What is Phenylketonuria?
Phenylketonuria, also known as PKU, is a genetic condition resulting in the build up of the amino acid phenylalanine. While this amino acid, and many others, naturally occur in foods and throughout the body, too much of a good thing can have severe consequences.
Common symptoms of PKU include seizures, developmental and intellectual delays, hyperactivity, decreased bone strength, and microcephaly. Early detection of PKU is the most important step in managing the condition. Most of the current treatments for PKU are based around effective dietary restrictions.

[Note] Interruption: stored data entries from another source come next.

Lemma run_snoc n : forall (l : Part001.locals) g o r1 r2,
  Part001.run n l g o = Some r1 ->
  Part001.tick (val r1) (mem r1) (rest r1) = Some r2 ->
  Part001.run (S n) l g o = Some (after r1 r2).
Proof.
  induction n as [| n IHn]; intros l g o r1 r2 H1 H2.
  - cbn in H1. injection H1 as <-. cbn in H2 |- *. unfold bind. rewrite H2.
    cbn. unfold after. cbn. rewrite app_nil_r. destruct r2; reflexivity.
  - cbn [Part001.run] in H1. unfold bind in H1.
    destruct (Part001.tick l g o) as [r0 |] eqn:E0; [| discriminate].
    destruct (Part001.run n (val r0) (mem r0) (rest r0)) as [r' |] eqn:E';
      [| discriminate].
    injection H1 as <-. cbn [val mem rest] in H2.
    rewrite (run_S_known _ l g o r0 _ E0 (IHn _ _ _ _ _ E' H2)).
    unfold after. cbn. rewrite app_assoc. reflexivity.
Qed.

(** While [select] keeps timing out and the clock stays within the
    deadline counted from [process_start], nothing happens. *)
Lemma part001_still_waiting ts : forall l g o sl cl,
  Part001.state l = STATE_PROCESSING ->
  0 <= Part001.process_start l ->
  Part001.process_start l + RECV_DEADLINE_US < 2 ^ 63 ->
  selects o = repeat (0, false) (length ts) ++ sl ->
  clock o = ts ++ cl ->
  Forall (fun t => Part001.process_start l <= t
                   <= Part001.process_start l + RECV_DEADLINE_US) ts ->
  Part001.run (length ts) l g o =
  Some (mkRes l g (set_clock (set_selects o sl) cl)
              (repeat (EvSelect (Part001.sock l) 0) (length ts))).
Proof.
  induction ts as [| t ts IH]; intros l g o sl cl Hst Hp Hmax Hsel Hc Hall.
  - cbn in *. unfold ret. rewrite <- Hsel, <- Hc. destruct o; reflexivity.
  - pose proof (Forall_inv Hall) as Ht. cbn beta in Ht.
    cbn [length repeat app] in *.
    assert (Hd : sub64 (int64_t t) (Part001.process_start l) <= RECV_DEADLINE_US).
    { rewrite int64_small, sub64_small;
        unfold in_int64, RECV_DEADLINE_US, RECV_TIMEOUT_S in *; lia. }
    pose proof (part001_processing_waits l g o 0 false _ t (ts ++ cl)
                  Hst Hsel eq_refl eq_refl Hc Hd) as H1.
    pose proof (IH l g (set_clock (set_selects o (repeat (0, false) (length ts) ++ sl))
                                  (ts ++ cl))
                   sl cl Hst Hp Hmax eq_refl eq_refl (Forall_inv_tail Hall)) as H2.
    rewrite (run_S_known _ l g o _ _ H1 H2). reflexivity.
Qed.

(** The timeout law of [part_001]: with no byte arriving, the iterations
    before the deadline (counted from [process_start]) leave the machine in
    PROCESSING without a close, and the first iteration past the deadline
    closes the socket, once, and leaves the machine in IDLE. *)
Lemma part001_timeout_law ts l g o sl tlate start mids fend cl :
  Part001.state l = STATE_PROCESSING ->
  0 <= Part001.process_start l ->
  selects o = repeat (0, false) (length ts) ++ (0, false) :: sl ->
  clock o = ts ++ tlate :: start :: mids ++ fend :: cl ->
  Forall (fun t => Part001.process_start l <= t
                   <= Part001.process_start l + RECV_DEADLINE_US) ts ->
  Part001.process_start l + RECV_DEADLINE_US < tlate < 2 ^ 63 ->
  flash_clock start mids fend ->
  (exists r, Part001.run (length ts) l g o = Some r
             /\ val r = l /\ count is_close (out r) = O)
  /\ exists r, Part001.run (S (length ts)) l g o = Some r
               /\ Part001.state (val r) = STATE_IDLE
               /\ Part001.sock (val r) = -1
               /\ filter is_close (out r) = [EvClose (Part001.sock l)]
               /\ rest r = set_clock (set_selects o sl) cl.
Proof.
  intros Hst Hp Hsel Hc Hall Hlate Hf.
  assert (Hmax : Part001.process_start l + RECV_DEADLINE_US < 2 ^ 63) by lia.
  pose proof (part001_still_waiting ts l g o _ _ Hst Hp Hmax Hsel Hc Hall) as Hw.
  split.
  - eexists. split; [exact Hw |]. cbn [val out]. split; [reflexivity |].
    unfold count. clear. induction (length ts); cbn; auto.
  - assert (Hd : RECV_DEADLINE_US < sub64 (int64_t tlate) (Part001.process_start l)).
    { rewrite int64_small, sub64_small;
        unfold in_int64, RECV_DEADLINE_US, RECV_TIMEOUT_S in *; lia. }
    pose proof (part001_processing_times_out l g
                  (set_clock (set_selects o ((0, false) :: sl))
                             (tlate :: start :: mids ++ fend :: cl))
                  0 false sl tlate start mids fend cl
                  Hst eq_refl eq_refl eq_refl eq_refl Hd Hf) as H2.
    eexists. split; [apply (run_snoc _ _ _ _ _ _ Hw H2) |].
    unfold after. cbn [val mem rest out].
    split; [reflexivity |]. split; [reflexivity |].
    split; [| reflexivity].
    rewrite filter_app.
    replace (filter is_close (repeat (EvSelect (Part001.sock l) 0) (length ts)))
      with (@nil event) by (clear; induction (length ts); cbn; auto).
    reflexivity.
Qed.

One of the biggest impacts of synthetic biology thus far has been in industry. Some companies discovered ways to turn bacteria into microscopic assembly lines. This process can be used to make complex molecules such as the ones used in antibiotics. In some cases, teams have even been able to produce clothing by use of bacteria.
Researchers at a company called Synlogic, however, may have created the first synthetic biology treatment to gain FDA approval. The concept is that scientists will be able to manufacture microbes designed to help our body. All we need to do is ingest them.
Tall Glass of Bacteria
During the summer, the group at Synlogic conducted a study. A group of volunteers drank a vaguely peppermint flavored beverage. Inside the drink were a nearly uncountable number of bacteria. Scientists designed the bacteria to break down the amino acid that people with PKU struggle with. The bacteria initially showed their ability in test on mice and monkeys. Recently the company announced it had been successful with healthy human candidates as well. A study on patients with PKU is underway and results are expected within the next year.
The key to the treatment lies in a healthy strain of E. coli. Most people have this type of E. coli naturally in their intestines. The modified version contains a gene which enables it to break down phenylalaline. With this modification, the designed E. coli bacteria function the same way the body’s cells break down phenylalaline. The test using healthy volunteers proved that the treatment was safe, and set the groundwork for its effectiveness. Researchers observed that the increase in treatment resulted in more phenylalaline being broken down by these patients’ bodies.
The next step is to replicate the results in people living with PKU.